Pharyngula

That answers nothing

Here’s an interesting exercise for you: summarize the Bible in one sentence. A bunch of theologians and pastors took a stab at it, and failed to escape their preconceptions and say anything that made any sense.

The statements all vary in their length and their floweriness, but I picked this one example because it’s fairly clear and representative. This is a one-sentence summary of the Bible by a Christian pastor:

A holy God sends his righteous Son to die for unrighteous sinners so we can be holy and live happily with God forever.

That is an empty statement, one that explains nothing and simply sits there looking absurd. I don’t understand how anyone can commit themselves to a life spent promoting that kind of nonsense; these people really should try taking their summaries and looking at them carefully to try and see the peculiarity of their claims.

I’m not cherry-picking, either. Here are a couple more examples just so you can see the general thrust of the arguments.

God was so covenantally committed to the world that he gave his one and only Son that whoever believes in him may have eternal life!

God is redeeming his creation by bringing it under the lordship of Jesus Christ.

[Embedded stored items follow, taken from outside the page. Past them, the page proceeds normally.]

Lemma Q2R_Qc_0 : Q2R 0%Qc = 0%R.
Proof. unfold Q2R. simpl. lra. Qed.

Lemma Q2R_Qc_4 : Q2R (Qc_of_Z 4) = 4%R.
Proof. unfold Q2R. simpl. lra. Qed.

(** [a + 2 * sqrt b < c] without the square root. *)
Lemma sqrt_threshold (a b c : R) :
  (0 <= b)%R →
  (a + 2 * sqrt b < c)%R ↔ (a < c ∧ 4 * b < (c - a) * (c - a))%R.
Proof.
  intros Hb.
  pose proof (sqrt_pos b) as Hs. pose proof (sqrt_sqrt b Hb) as Hss.
  split.
  - intros Hlt. split; [lra|]. nra.
  - intros [Hac Hsq]. destruct (Rlt_le_dec (a + 2 * sqrt b) c) as [|Hge]; [done|].
    exfalso. nra.
Qed.

(** [exceeds] decides the comparison with the threshold. *)
Lemma exceeds_spec (x : Qc) (t : threshold) :
  (0 ≤ th_var t)%Qc →
  exceeds x t = true ↔ (threshold_value t < Q2R x)%R.
Proof.
  intros Hv. unfold exceeds, threshold_value.
  rewrite andb_true_iff, !bool_decide_eq_true.
  rewrite sqrt_threshold.
  - rewrite !Q2R_Qc_lt, Q2R_Qc_mult, Q2R_Qc_mult, Q2R_Qc_minus, Q2R_Qc_4. done.
  - apply Q2R_Qc_le in Hv. by rewrite Q2R_Qc_0 in Hv.
Qed.

(** ** Spend statistics *)

Lemma Qcsquare_nonneg (x : Qc) : (0 ≤ x * x)%Qc.
Proof.
  destruct (Qclt_le_dec x 0) as [Hneg|Hpos].
  - replace (x * x)%Qc with ((- x) * (- x))%Qc by ring.
    assert (0 ≤ - x)%Qc as Hx.
    { apply Qclt_le_weak in Hneg. apply Qcle_minus_iff in Hneg.
      by rewrite Qcplus_0_l in Hneg. }
    by apply Qcmult_nonneg_nonneg.
  - by apply Qcmult_nonneg_nonneg.
Qed.

Lemma sum_sq_dev_nonneg m ys : (0 ≤ sum_sq_dev m ys)%Qc.
Proof.
  unfold sum_sq_dev. induction ys as [|y ys IH]; [done|].
  simpl. apply Qcplus_nonneg_nonneg; [apply Qcsquare_nonneg | apply IH].
Qed.

Lemma var_nonneg ddof xs v : var ddof xs = Some v → (0 ≤ v)%Qc.
Proof.
  unfold var. destruct (mean xs) as [m|]; [|done]. simpl.
  case_decide as Hlen; [done|]. intros [= <-].
  apply Qcmult_nonneg_nonneg; [apply sum_sq_dev_nonneg|].
  apply Qclt_le_weak, Qcinv_pos.
  unfold Qc_of_nat. rewrite <-Z2Qc_inj_0. apply (proj1 (Z2Qc_inj_lt 0 _)). lia.
Qed.

(** A cell exceeds a threshold of non-negative variance exactly when the
    real inequality holds. *)
Lemma gt_threshold_spec (x : option Qc) (t : option threshold) :
  (∀ th, t = Some th → (0 ≤ th_var th)%Qc) →
  gt_threshold x t = true
  ↔ ∃ y th, x = Some y ∧ t = Some th ∧ (threshold_value th < Q2R y)%R.
Proof.
  intros Hv. destruct x as [y|], t as [th|]; simpl.
  - rewrite exceeds_spec by by apply Hv. split; [by eauto|].
    by intros (? & ? & [= ->] & [= ->] & ?).
  - split; [done|]. by intros (? & ? & ? & ? & ?).
  - split; [done|]. by intros (? & ? & ? & ? & ?).
  - split; [done|]. by intros (? & ? & ? & ? & ?).
Qed.

Lemma sample_threshold_var S th :
  sample_threshold S = Some th → (0 ≤ th_var th)%Qc.
Proof.
  unfold sample_threshold. destruct (mean _) as [m|]; [|done]. simpl.
  destruct (var 1 _) as [v|] eqn:Hvar; [|done]. intros [= <-].
  by eapply var_nonneg.
Qed.


(** ** The three rules of detect_misreporting *)

Lemma where_true_lookup {A C} (p : A → bool) (h : option A → C) (L : list A) :
  (λ i, h (L !! i)) <$> where_true (p <$> L) = (λ a, h (Some a)) <$> filter (λ a, p a) L.
Proof.
  induction L as [|a L IH]; [done|].
  cbn [fmap list_fmap where_true]. rewrite fmap_app, <-list_fmap_compose.
  rewrite filter_cons. destruct (p a); simpl; [f_equal|]; apply IH.
Qed.
(** * The frame orchestrator of df-view-lobby

    A shallow embedding of
    [src/Frontend/Renderers/GameRenderer/Renderer.ts]: the [Renderer]
    singleton, its render loop and its per-frame draw phase.

    The renderer is stateful code that talks to opaque collaborators (the
    WebGL context manager, the 2D overlay, the entity renderers and render
    managers, the game UI manager, the browser's animation-frame scheduler
    and its clock).  The embedding is a state monad over an explicit
    [World]: an object store for the [Renderer] instances, the static
    [Renderer.instance] field, the scheduler's pending callbacks, and the
    trace of every call that crosses the boundary of [Renderer.ts]. *)

From Stdlib Require Import ZArith List Lia.
From stdpp Require Import base option list sorting gmap.
Import ListNotations.

(** ** Data *)

(** DOM elements, objects of the store and plugin managers are known by
    their identity only. *)
Abbreviation Canvas := nat (only parsing).
Abbreviation Ref := nat (only parsing).
Abbreviation PluginManager := nat (only parsing).

(** The scene snapshot of [getLocationsAndChunks]: visible locations and
    explored chunks, each known by an identifier. *)
Abbreviation Locations := (list nat) (only parsing).
Abbreviation Chunks := (list nat) (only parsing).
(** ** Keys that a plain object inherits

    The names of the members of [Object.prototype]: a read of one of them
    on an object without such an own property finds the inherited member,
    not [undefined]. *)
Definition Object_prototype_keys : list (list N) :=
  [js "constructor"; js "__proto__"; js "hasOwnProperty"; js "isPrototypeOf";
   js "propertyIsEnumerable"; js "toString"; js "toLocaleString"; js "valueOf";
   js "__defineGetter__"; js "__defineSetter__";
   js "__lookupGetter__"; js "__lookupSetter__"].

Definition inherited (k : list N) : bool :=
  bool_decide (k ∈ Object_prototype_keys).

(** No placeholder key among [parts] names an inherited member. *)
Definition own_keys (parts : list (list N * list N)) : Prop :=
  Forall (λ p, inherited p.2 = false) parts.

(** ** Resolved content of a field, in the words of the data model

    Written without the parser's functions. [resolvedContent] is the
    reading that takes a stored or default value only when it is a
    non-empty string; [resolvedContent_nullish] is the reading "current
    store value, else definition default, else the literal [[key]]" that
    takes any stored string, the empty one included. Both are the empty
    string for a key without field definition. *)

Definition nonempty_string (s : option (list N)) : option (list N) :=
  match s with
  | Some s' => if is_empty_string s' then None else Some s'
  | None => None
  end.

Definition resolvedContent (config : RichInputConfig)
    (fieldValues : gmap (list N) (list N)) (k : list N) : list N :=
  match fields config !! k with
  | Some f =>
      from_option id
        (from_option id ([91%N] ++ k ++ [93%N]) (nonempty_string (defaultValue f)))
        (nonempty_string (fieldValues !! k))
  | None => []
  end.

Definition resolvedContent_nullish (config : RichInputConfig)
    (fieldValues : gmap (list N) (list N)) (k : list N) : list N :=
  match fields config !! k with
  | Some f =>
      from_option id
        (from_option id ([91%N] ++ k ++ [93%N]) (defaultValue f))
        (fieldValues !! k)
  | None => []
  end.

(** The keys of the field segments, in order. *)
Definition segment_keys (segments : list TemplateSegment) : list (list N) :=
  omap (λ seg, match type seg with
               | FIELD => fieldKey seg
               | TEXT => None
               end) segments.

(** The contents of the text segments, in order. *)
Definition segment_texts (segments : list TemplateSegment) : list (list N) :=
  omap (λ seg, match type seg with
               | TEXT => Some (content seg)
               | FIELD => None
               end) segments.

The message of the Bible is the transforming grace of God displayed preeminently in Jesus Christ.

The good news is that they all mostly agree with one another. The Bible is about a god who is trying to get people into his heaven by asking them to believe a story about his son being killed and rising from the dead.

The bad news is that the story makes no sense. I’ll give them the existence of their god as a premise, just as I’d grant Herman Melville the existence of Ahab as the start of his story. But what follows doesn’t work. This god has a son — there’s a whole story there that is glossed over. It rather anchors the deity into the prosaic, doesn’t it? He’s a discrete being with an anthropomorphic capacity for procreation. OK, let’s just give them that as a premise, too, although my experience with theologians is that they’ll sit there endlessly arguing with you over that detail.

But then it gets sillier. He sends this son to us to die. He dies? So he’s not an immortal god? Oh, wait, he doesn’t really die, he bounces back a day and a half later, and again, Christian theologians will weeble at you incessantly about how Jesus really is their god, their one true god, who is part of a trinity.

And then that bit about his death “redeeming” us? No way. That makes no sense. If I commit a crime, having someone else suffer 2000 years ago for some other crime that is completely unrelated to what I did does not have any logical connection at all to absolving me of guilt. It’s simply crazy talk, theological noise.

I have my own one-sentence summary of the Christian bible. It actually fits well with human behavior, unlike the prattling nonsense of theologians.

Here is a long tome containing fractured history and arbitrary and patently ridiculous rules that, if you say you believe them, will represent a costly signal to indicate that you are a committed member of our tribe.

Or if that’s too long for you, “Be stupid and belong.” Theology then fills the same role as frat-house hazing or blood-brother rituals, and all the contributors to that list of summaries can be proud brothers together in blissful inanity. It’s clubhouse psychology.

I can even sympathize a bit with that purpose. Lots of organizations have similar trials to secure their membership. Even science does this: we’ve all been through that long gauntlet of calculus and chemistry and basic physics. The difference is that scientists are expected to master something difficult and useful, not bullshit.